At the mention of his wife, the man’s face tensed. “That wouldn’t be a lie,” he said, stepping backward, running a hand through his hair. His hand shook slightly. “I need a cigarette. Where are those damn patches the bitch makes me wear?”
“I’ll get them,” came the warm voice. The camera turned abruptly away from the figure and entered the bathroom. The hourglass figure of a long-haired brunette appeared in the mirror, a ruby broach affixed to her tight black dress. Her hand reached up to a box labeled “NicoDerm” and pulled out a packet, somewhat larger in size than the others.
Nexus spoke over the transmission. “She has the right one?”
“Yes, that’s it,” said the woman in the van. “It’s as close in appearance to the real thing as we could manage, but it had to be modified for the desired dosage, which—”
“Yes! Quiet!” barked Nexus over their speakers. “Let it play.”
The camera view had by now re-entered the room, and the white-haired man opened the plastic around the dermal patch, his eyes hungry. “Couldn’t find the stupid box last night.” He yanked his shirt over his upper arm and applied the white circle. Seconds later, he had rolled down the sleeve, slipped on his coat, and was at the door with his briefcase. He paused in the frame. “I’ve got to run. Think about Paris next month, Roberta. I know some special hotels. There’s no one quite like you.” The door closed behind him.
The young man at the terminal spoke. “The meeting is on the third floor of the hotel. He’s late already. We’ll switch to the monitors we have set up.”
“This crazy idea better work. I told you I want to see this.”
The young man wiped beads of sweat from his brow. “Yes, sir. It should work. It’s a modified version of FLAME with the surveillance modules installed. We infected his laptop as well as the smartphone of the lawyer from the ACLU.”
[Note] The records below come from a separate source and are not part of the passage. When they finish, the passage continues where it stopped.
(** ** What the specification says a self-merge does *)

Module MergeSpec.
Import Js JsonMergeModal.

(** The reading of "X except that every array inside X is replaced by its
    self-concatenation": every array of the document, at any depth, has its
    elements twice. *)
Fixpoint dupEveryArray (x : json) : json :=
  match x with
  | JArray items => JArray (map dupEveryArray items ++ map dupEveryArray items)
  | JObject props => JObject (map (fun kv => (kv.1, dupEveryArray kv.2)) props)
  | _ => x
  end.

(** What [deepMerge(X, X)] computes: the arrays that are reached from the
    root through object members only are concatenated with themselves, and
    their elements are left as they are. *)
Fixpoint dupMemberArrays (x : json) : json :=
  match x with
  | JArray items => JArray (items ++ items)
  | JObject props => JObject (map (fun kv => (kv.1, dupMemberArrays kv.2)) props)
  | _ => x
  end.

(** The rule of the specification for one key of a DEEP or SHALLOW merge of
    two objects, [rec] saying what happens when both have the key. *)
Definition atKey (rec : json -> json -> json) (v1 v2 : jsval) : jsval :=
  match v1, v2 with
  | Some x, Some y => Some (rec x y)
  | Some x, None => Some x
  | None, _ => v2
  end.

Definition num (n : Z) : json := JNumber n.

Definition deepLeft : json :=
  JObject [("a", JObject [("x", num 1)]); ("arr", JArray [num 1; num 2])].
Definition deepRight : json :=
  JObject [("a", JObject [("y", num 2)]); ("arr", JArray [num 3])].
Definition deepExpected : json :=
  JObject [("a", JObject [("x", num 1); ("y", num 2)]);
           ("arr", JArray [num 1; num 2; num 3])].

Definition shallowLeft : json := JObject [("a", num 1); ("b", num 2)].
Definition shallowRight : json := JObject [("b", num 3); ("c", num 4)].
Definition shallowExpected : json := JObject [("a", num 1); ("b", num 3); ("c", num 4)].

End MergeSpec.

(** ** [Home] in [src/app/page.tsx] *)

Module Page.
Import Js JsonMergeModal.

(** [f.id === file.id && f.storageType === file.storageType]. *)
Definition sameRecord (file f : FileMetadata) : bool :=
  bool_decide (id f = id file) && bool_decide (storageType f = storageType file).

(** The updater that [handleFileSelect] hands to [setSelectedFiles]. *)
Definition handleFileSelect (file : FileMetadata) (prev : list FileMetadata) : list FileMetadata :=
  let isSelected := existsb (sameRecord file) prev in
  if isSelected then List.filter (fun f => negb (sameRecord file f)) prev
  else prev ++ [file].

(** The request body of [handleBulkDelete]; nothing is sent for an empty
    selection. *)
Definition handleBulkDeleteBody (selected : list FileMetadata) : option json :=
  match selected with
  | [] => None
  | _ =>
      Some (JObject
        [("action", JString "delete");
         ("files", JArray (map (fun f => JObject [("id", idJson (id f));
                                                   ("storageType", JString (storageType f))])
                               selected))])
  end.

(** The address that [handleDelete] calls with method DELETE. *)
Definition handleDeleteUrl (file : FileMetadata) : string :=
  "/api/files/" +:+ idString (id file) +:+ "?storageType=" +:+ storageType file.

(** The address and the body that [handleRename] sends with method PATCH. *)
Definition handleRenameRequest (file : FileMetadata) (newName : string) : string * json :=
  ("/api/files/" +:+ idString (id file),
   JObject [("storageType", JString (storageType file)); ("newName", JString newName)]).

(** Two JSON files that carry the same id in different backends, and the
    modal as it opens. *)
Definition relationalReport : FileMetadata := {|
  id := IdNum 7; storageType := "postgres"; originalName := "report.json";
  extension := "json"; filePath := "/uploads/report.json"; category := "documents";
|}.

Definition documentNotes : FileMetadata := {|
  id := IdNum 7; storageType := "mongodb"; originalName := "notes.json";
  extension := "json"; filePath := "/uploads/notes.json"; category := "documents";
|}.

Definition openedModal : Modal := {|
  selectedFiles := (None, None); mergeStrategy := shallow; preview := None; error := None;
|}.

(** A JSON file whose id no other file carries, and the modal with two
    files chosen and their preview shown. *)
Definition documentTodo : FileMetadata := {|
  id := IdStr "65f1a0c2e4b0a1b2c3d4e5f6"; storageType := "mongodb";
  originalName := "todo.json"; extension := "json";
  filePath := "/uploads/todo.json"; category := "documents";
|}.

Definition previewingModal : Modal := {|
  selectedFiles := (Some relationalReport, Some documentTodo); mergeStrategy := deep;
  preview := Some (JObject [("a", JNumber 1)]); error := None;
|}.

End Page.

(** ** Node's [path.join] on a POSIX host *)

Module NodePath.

Definition slash : Ascii.ascii := "/"%char.

(** [s.split("/")]. *)
Fixpoint split (s : string) : list string :=
  match s with
  | EmptyString => [""]
  | String c rest =>
      if decide (c = slash) then "" :: split rest
      else match split rest with
           | seg :: segs => String c seg :: segs
           | [] => [String c ""]
           end
  end.

(** [normalizeString] on the segments of a path: empty and [.] segments
    are dropped, [..] removes the segment before it, and where there is none
    it is kept only in a relative path.  [res] holds the segments kept so
    far, last first. *)
Fixpoint normalizeSegments (allowAboveRoot : bool) (segs res : list string) : list string :=
  match segs with
  | [] => rev res
  | seg :: rest =>
      if bool_decide (seg = "") || bool_decide (seg = ".") then
        normalizeSegments allowAboveRoot rest res
      else if bool_decide (seg = "..") then
        normalizeSegments allowAboveRoot rest
          (match res with
           | top :: below =>
               if bool_decide (top = "..") then (if allowAboveRoot then ".." :: res else res)
               else below
           | [] => if allowAboveRoot then [".."] else []
           end)
      else normalizeSegments allowAboveRoot rest (seg :: res)
  end.

(** [s.startsWith("/")]. *)
Definition startsWithSlash (s : string) : bool :=
  match s with
  | String c _ => bool_decide (c = slash)
  | EmptyString => false
  end.

Fixpoint endsWithSlash (s : string) : bool :=
  match s with
  | EmptyString => false
  | String c EmptyString => bool_decide (c = slash)
  | String _ rest => endsWithSlash rest
  end.

(** [s.slice(1)]. *)
Definition slice1 (s : string) : string :=
  match s with
  | String _ rest => rest
  | EmptyString => ""
  end.

(** [path.normalize]. *)
Definition normalize (path : string) : string :=
  if bool_decide (path = "") then "."
  else
    let isAbsolute := startsWithSlash path in
    let trailingSeparator := endsWithSlash path in
    let p := Js.join "/" (normalizeSegments (negb isAbsolute) (split path) []) in
    if bool_decide (p = "") then
      (if isAbsolute then "/" else if trailingSeparator then "./" else ".")
    else
      (if isAbsolute then "/" else "") +:+ p +:+ (if trailingSeparator then "/" else "").

(** [path.join(...args)]: the non-empty arguments, joined by ["/"], then
    normalized. *)
Definition join (args : list string) : string :=
  match List.filter (fun arg => negb (bool_decide (arg = ""))) args with
  | [] => "."
  | parts => normalize (Js.join "/" parts)
  end.

(** The segments that normalization keeps when there is no [..]. *)
Definition kept (segs : list string) : list string :=
  List.filter (fun seg => negb (bool_decide (seg = "") || bool_decide (seg = "."))) segs.

(** The stack that [normalizeSegments] has built when its input ends. *)
Fixpoint stackAfter (allowAboveRoot : bool) (segs res : list string) : list string :=
  match segs with
  | [] => res
  | seg :: rest =>
      if bool_decide (seg = "") || bool_decide (seg = ".") then
        stackAfter allowAboveRoot rest res
      else if bool_decide (seg = "..") then
        stackAfter allowAboveRoot rest
          (match res with
           | top :: below =>
               if bool_decide (top = "..") then (if allowAboveRoot then ".." :: res else res)
               else below
           | [] => if allowAboveRoot then [".."] else []
           end)
      else stackAfter allowAboveRoot rest (seg :: res)
  end.

(** The segments of the blob root: those of the working directory, then
    [public]. *)
Definition rootSegments (cwd : string) : list string :=
  rev (stackAfter false (split cwd) []) ++ ["public"].

End NodePath.

(** ** The [POST] handler of [src/app/api/files/bulk/route.ts] *)

Module BulkRoute.
Import Js.

(** A thrown [Error]; the handler reads nothing of it but [message]. *)
Record Error : Type := { message : string }.

(** Computations over the outside world [W] (the two stores, the disk, the
    console) that return or throw. *)
Definition M (W A : Type) : Type := W -> (Error + A) * W.

Definition ret {W A} (a : A) : M W A := fun w => (inr a, w).

Definition throw {W A} (e : Error) : M W A := fun w => (inl e, w).

Definition bind {W A B} (c : M W A) (k : A -> M W B) : M W B :=
  fun w =>
    match c w with
    | (inr a, w') => k a w'
    | (inl e, w') => (inl e, w')
    end.

(** [try { c } catch (error) { handler }]. *)
Definition try_catch {W A} (c : M W A) (handler : Error -> M W A) : M W A :=
  fun w =>
    match c w with
    | (inr a, w') => (inr a, w')
    | (inl e, w') => handler e w'
    end.

Declare Scope route_scope.
Delimit Scope route_scope with route.
Notation "'let*' x ':=' c 'in' k" := (bind c (fun x => k))
  (at level 10, x name, c at level 100, k at level 200) : route_scope.
Notation "'let*' ' pat ':=' c 'in' k" := (bind c (fun x => match x with pat => k end))
  (at level 10, pat pattern, c at level 100, k at level 200) : route_scope.
Notation "c ';;' k" := (bind c (fun _ => k))
  (at level 100, k at level 200, right associativity) : route_scope.
Local Open Scope route_scope.

(** A document of [FileModel] and a row of the [files] table, as far as the
    handler reads them. *)
Record FileDoc : Type := { filePath : string }.
Record Row : Type := { file_path : string }.
Record QueryResult : Type := { rows : list Row }.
“What damn good will the phone do?”
“We can at least get audio if we can’t commandeer the laptop. But the laptop should be ours. FLAME reported back; it’s there. The hardware is nothing weird, so we should be able to control the camera and microphone. Should be easier than what they were able to do in the Iranian enrichment plants.”
“Should, should, should is all I hear! This bastard has done nothing but work to ruin everything we’ve struggled for. There are too many variables in this operation!”
“Lophius wanted it that way!”
There was a short period of static over the speakers. The woman gazed straight ahead with a shocked expression. Nexus finally spoke. “Careful using that name at any time, Sentry. He gets it his way, of course. He wanted this to be an accident, so it will be. Nothing to trace back to us. Especially not with what we’ve been hearing about recently.”